In the US, any decision to institute a DNR order must come from the patient, his family, or appointed surrogate. While this gives families a sense of control and decision making capacity over their loved one’s care, it also places a significant burden of guilt onto them. They are forced to make decisions that aren’t actually choices. I found it cruel to have to ask families already suffering emotional trauma to “refuse” this useless procedure. Not only does it create false hope, but it also makes families feel as if they’re having to decide whether to give up on their loved one. When the end of life is inevitable, it is God or nature who decides, not doctors or families.

An essay by Ken Murray, an American physician, entitled “How Doctors Die”, resonated deeply amongst the American medical profession. He recognized that when it comes to themselves, most doctors do not want to be subjected to “futile” care. They know modern medicine’s limits and its ability to subject our loved ones to “misery we would not inflict on a terrorist.” Medical decisions to withhold CPR do not occur because doctors have given up, but instead from efforts to prevent unnecessary suffering at the end of life.

Unlike the US, here in the UK the ultimate decision regarding resuscitation lies with the doctor. The UK General Medical Council stipulates that doctors are not obligated to provide treatments at the end of life, including resuscitation, that would not be clinically appropriate or of overall benefit. This guidance reflects the position that these are clinical decisions; patients may not demand treatments that physicians believe would be futile or would not result in a meaningful prolongation of life.

The recent focus on autonomy over decisions at the end of life in the UK, through Tracey’s court case as well as controversy over the Liverpool Care Pathway, highlight the need for continued dialogue and clarity on these issues. The lawyers involved in the Tracey case have rightly affirmed that these decisions should not be made in the courts - a process that encourages suspicion and public anxiety.

Instead, we should work together to foster trust and confidence in the health care system, by encouraging conversations about resuscitation decisions at all levels. The NHS’s “Dying Matters” initiative has already pioneered efforts to change public perceptions of dying and counter unrealistic expectations. Future guidelines should be established through public consensus between practitioners who have professional expertise in this area and key stakeholders.

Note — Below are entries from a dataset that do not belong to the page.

Lemma load_segment_ok elf base ph reqs (l : Loader A) :
  zlen (elf_data elf) < 2 ^ 63 → ph_fits (elf_data elf) base ph → room (allocator (ld_config l)) (request base ph :: reqs) →
  covered (ld_host l) base ph →
  ∃ a', room a' reqs ∧ load_segment ph elf base l =
    (Ok (segment_at base ph), mkLoader (ld_config (set_allocator a' l)) (place (elf_data elf) base (ld_host l) ph)).
Proof.
  intros Hl [Ho Hf Hv Hb Hval Ht] Hroom Hcov.
  destruct (ph_validate_sizes _ _ Ho Hf Hl Hval) as [Hm Hin]. pose proof (length_file_part _ _ Ho Hf Hin) as Hfl.
  destruct (direct_map _ _ _ (p_writable ph) (p_executable ph) _ Hroom) as (a' & Ea & Hr). exists a'. split; [done|].
  unfold load_segment. erewrite bind_ok by (unfold mlift, add64; rewrite chk_ok by lia; reflexivity).
  erewrite bind_ok by (unfold on_allocator, zoom; by rewrite Ea).
  erewrite bind_ok by (apply copy_file_part; [done..|]; intros a Ha; apply Hcov; lia).
  erewrite bind_ok.
  2: { apply clear_rest; [done|]. intros a Ha. cbn [ld_host]. rewrite lookup_write_other by lia. apply Hcov. lia. }
  cbn [ld_config ld_host]. unfold mok, segment_at. do 2 f_equal. unfold place, segment_bytes.
  set (fd := field _ _ _) in *. replace (p_vaddr ph + base + p_filesz ph) with (p_vaddr ph + base + Z.of_nat (length fd)) by (unfold zlen in Hfl; lia).
  rewrite map_seqZ_app, map_union_assoc. f_equal. apply map_union_comm, map_disjoint_sym, map_seqZ_app_disjoint.
Qed.

(** The loop over the headers. *)
Lemma load_segments_ok elf base todo k segs (l : Loader A) :
  zlen (elf_data elf) < 2 ^ 63 →
  (∀ i ph, todo !! i = Some ph → iter_at ph_parse (ph_iter_new elf) (k + Z.of_nat i) = Ok ph) →
  Forall (ph_fits (elf_data elf) base) todo →
  room (allocator (ld_config l)) (request base <$> filter (λ ph, is_loadable ph = true) todo) →
  Forall (covered (ld_host l) base) (filter (λ ph, is_loadable ph = true) todo) →
  ∃ a', load_segments elf base segs (seqZ k (zlen todo)) l =
    (Ok (segs ++ (segment_at base <$> filter (λ ph, is_loadable ph = true) todo)),
     mkLoader (ld_config (set_allocator a' l)) (foldl (place (elf_data elf) base) (ld_host l) (filter (λ ph, is_loadable ph = true) todo))).
Proof.
  intros Hl. revert k segs l. induction todo as [|ph todo IH]; intros k segs l Hat Hfit Hroom Hcov.
  - exists (allocator (ld_config l)). cbn. rewrite app_nil_r. by destruct l as [[] ?].
  - apply Forall_cons in Hfit as [Hph Hfit]. unfold zlen. cbn [length]. rewrite seqZ_cons by lia. cbn [load_segments].
    replace (Z.pred (Z.of_nat (S (length todo)))) with (zlen todo) by (unfold zlen; lia).
    pose proof (Hat 0%nat ph eq_refl) as H0. rewrite Z.add_0_r in H0.
    erewrite bind_ok by (unfold mlift; by rewrite H0). erewrite bind_ok by (unfold mlift; by rewrite (pf_valid _ _ _ Hph)).
    assert (∀ i ph', todo !! i = Some ph' → iter_at ph_parse (ph_iter_new elf) (Z.succ k + Z.of_nat i) = Ok ph') as Hat'.
    { intros i ph' Hi. rewrite <-(Hat (S i) ph' Hi). f_equal. lia. }
    rewrite filter_cons in *. destruct (is_loadable ph); [|rewrite decide_False in * by done; by apply IH].
    rewrite decide_True in * by done. apply Forall_cons in Hcov as [Hc Hcov].
    destruct (load_segment_ok elf base ph _ l Hl Hph Hroom Hc) as (a1 & Hr1 & E1). erewrite bind_ok by exact E1.
    destruct (IH (Z.succ k) (segs ++ [segment_at base ph]) (mkLoader (ld_config (set_allocator a1 l)) (place (elf_data elf) base (ld_host l) ph)))
      as (a2 & E2); [done..| |].
    + eapply Forall_impl; [exact Hcov|]. intros q Hq a Ha. cbn [ld_host]. unfold place. apply lookup_union_is_Some. right. by apply Hq.
    + exists a2. rewrite E2, <-app_assoc. done.
Qed.
End load.

(** ** What memory holds afterwards *)
Definition apart (p q : ProgramHeader) : Prop := p_vaddr p + p_memsz p ≤ p_vaddr q ∨ p_vaddr q + p_memsz q ≤ p_vaddr p.

Lemma place_all_other data base loads h a :
  zlen data < 2 ^ 63 → Forall (ph_fits data base) loads →
  Forall (λ ph, ¬ (p_vaddr ph + base ≤ a < p_vaddr ph + base + p_memsz ph)) loads →
  foldl (place data base) h loads !! a = h !! a.
Proof.
  intros Hl Hf. revert h. induction Hf as [|ph loads Hph Hf IH]; intros h Ha; [done|]. apply Forall_cons in Ha as [Ha Hall].
  cbn [foldl]. rewrite IH by done. unfold place. apply lookup_write_other. by rewrite (zlen_segment_bytes _ _ _ Hl Hph).
Qed.

Lemma place_all_holds data base loads h ph :
  zlen data < 2 ^ 63 → Forall (ph_fits data base) loads → ForallOrdPairs apart loads → ph ∈ loads →
  holds (foldl (place data base) h loads) (p_vaddr ph + base) (segment_bytes data ph).
Proof.
  intros Hl Hf. revert h. induction Hf as [|q loads Hq Hf IH]; intros h Hd Hin; [by apply not_elem_of_nil in Hin|].
  inversion_clear Hd as [|? ? Ha Hd']. cbn [foldl]. apply elem_of_cons in Hin as [->|Hin]; [|by apply IH].
  intros i b Hi. rewrite place_all_other; [by apply holds_write|done..|].
  pose proof (zlen_segment_bytes _ _ _ Hl Hq). apply lookup_lt_Some in Hi.
  eapply Forall_impl; [exact Ha|]. unfold apart, zlen in *. intros. cbn in *. lia.
Qed.

Lemma ph_fits_memsz data base ph : zlen data < 2 ^ 63 → ph_fits data base ph → 0 ≤ p_memsz ph.
Proof. intros Hl [Ho Hf _ _ Hv _]. destruct (ph_validate_sizes _ _ Ho Hf Hl Hv). lia. Qed.

Lemma find_segment_loaded data base loads ph a :
  zlen data < 2 ^ 63 → Forall (ph_fits data base) loads → ForallOrdPairs apart loads → ph ∈ loads →
  p_vaddr ph + base ≤ a < p_vaddr ph + base + p_memsz ph →
  find_segment a (segment_at base <$> loads) = Ok (Some (segment_at base ph)).
Proof.
  intros Hl Hf. induction Hf as [|q loads Hq Hf IH]; intros Hd Hin Ha; [by apply not_elem_of_nil in Hin|].
  inversion_clear Hd as [|? ? Hap Hd']. cbn [fmap list_fmap find_segment segment_at seg_vaddr seg_size].
  pose proof (ph_fits_memsz _ _ _ Hl Hq). destruct Hq as [_ _ Hv Hb _ Ht].
  apply elem_of_cons in Hin as [->|Hin].
  - rewrite (proj2 (Z.leb_le _ _)) by lia. unfold add64. rewrite chk_ok by lia. cbn [rbind]. by rewrite (proj2 (Z.ltb_lt _ _)) by lia.
  - rewrite Forall_forall in Hap. pose proof (Hap _ Hin) as Hp. unfold apart in Hp. destruct (Z.leb_spec (p_vaddr q + base) a); [|by apply IH].
    unfold add64. rewrite chk_ok by lia. cbn [rbind]. rewrite (proj2 (Z.ltb_ge _ _)) by lia. by apply IH.
Qed.

(** Reading a part of a segment whose memory holds [bs]. *)
Lemma read_held b seg bs h i n :
  find_segment (seg_vaddr seg + i) (segments b) = Ok (Some seg) → holds h (seg_memory seg) bs → zlen bs = seg_size seg →
  seg_size seg < 2 ^ 64 → 0 ≤ i → 0 < n → i + n ≤ seg_size seg →
  read_memory b (seg_vaddr seg + i) n h = (Ok (field (Z.to_nat i) (Z.to_nat n) bs), h).
Proof.
  intros Hf Hh Hz Hs Hi Hn Hm. unfold read_memory, get_memory_at. erewrite bind_ok by (unfold mlift; rewrite Hf; reflexivity).
  cbv beta iota zeta. replace (seg_vaddr seg + i - seg_vaddr seg) with i by lia.
  erewrite bind_ok by (unfold mlift, add64; rewrite chk_ok by lia; reflexivity). rewrite (proj2 (Z.ltb_ge _ _)) by lia.
  assert (zlen (field (Z.to_nat i) (Z.to_nat n) bs) = n) as Hzn by (unfold zlen in *; rewrite length_field; lia).
  rewrite <-Hzn at 1. apply host_read_ok. intros j b' Hj. rewrite lookup_field in Hj. case_decide; [|done].
  replace (seg_memory seg + i + Z.of_nat j) with (seg_memory seg + Z.of_nat (Z.to_nat i + j)) by lia. by apply Hh.
Qed.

I feel that the UK is at a crossroads in much the same way that the US was several decades ago. High profile court cases surrounding patient rights at the end of life catalyzed a set of changes, which led to America’s current system of aggressive treatments at all costs regardless of futility or clinical common sense. I encourage my British colleagues to looking across the pond to the US as a cautionary tale of how these decisions impact our ability to serve in the best interest of our patients.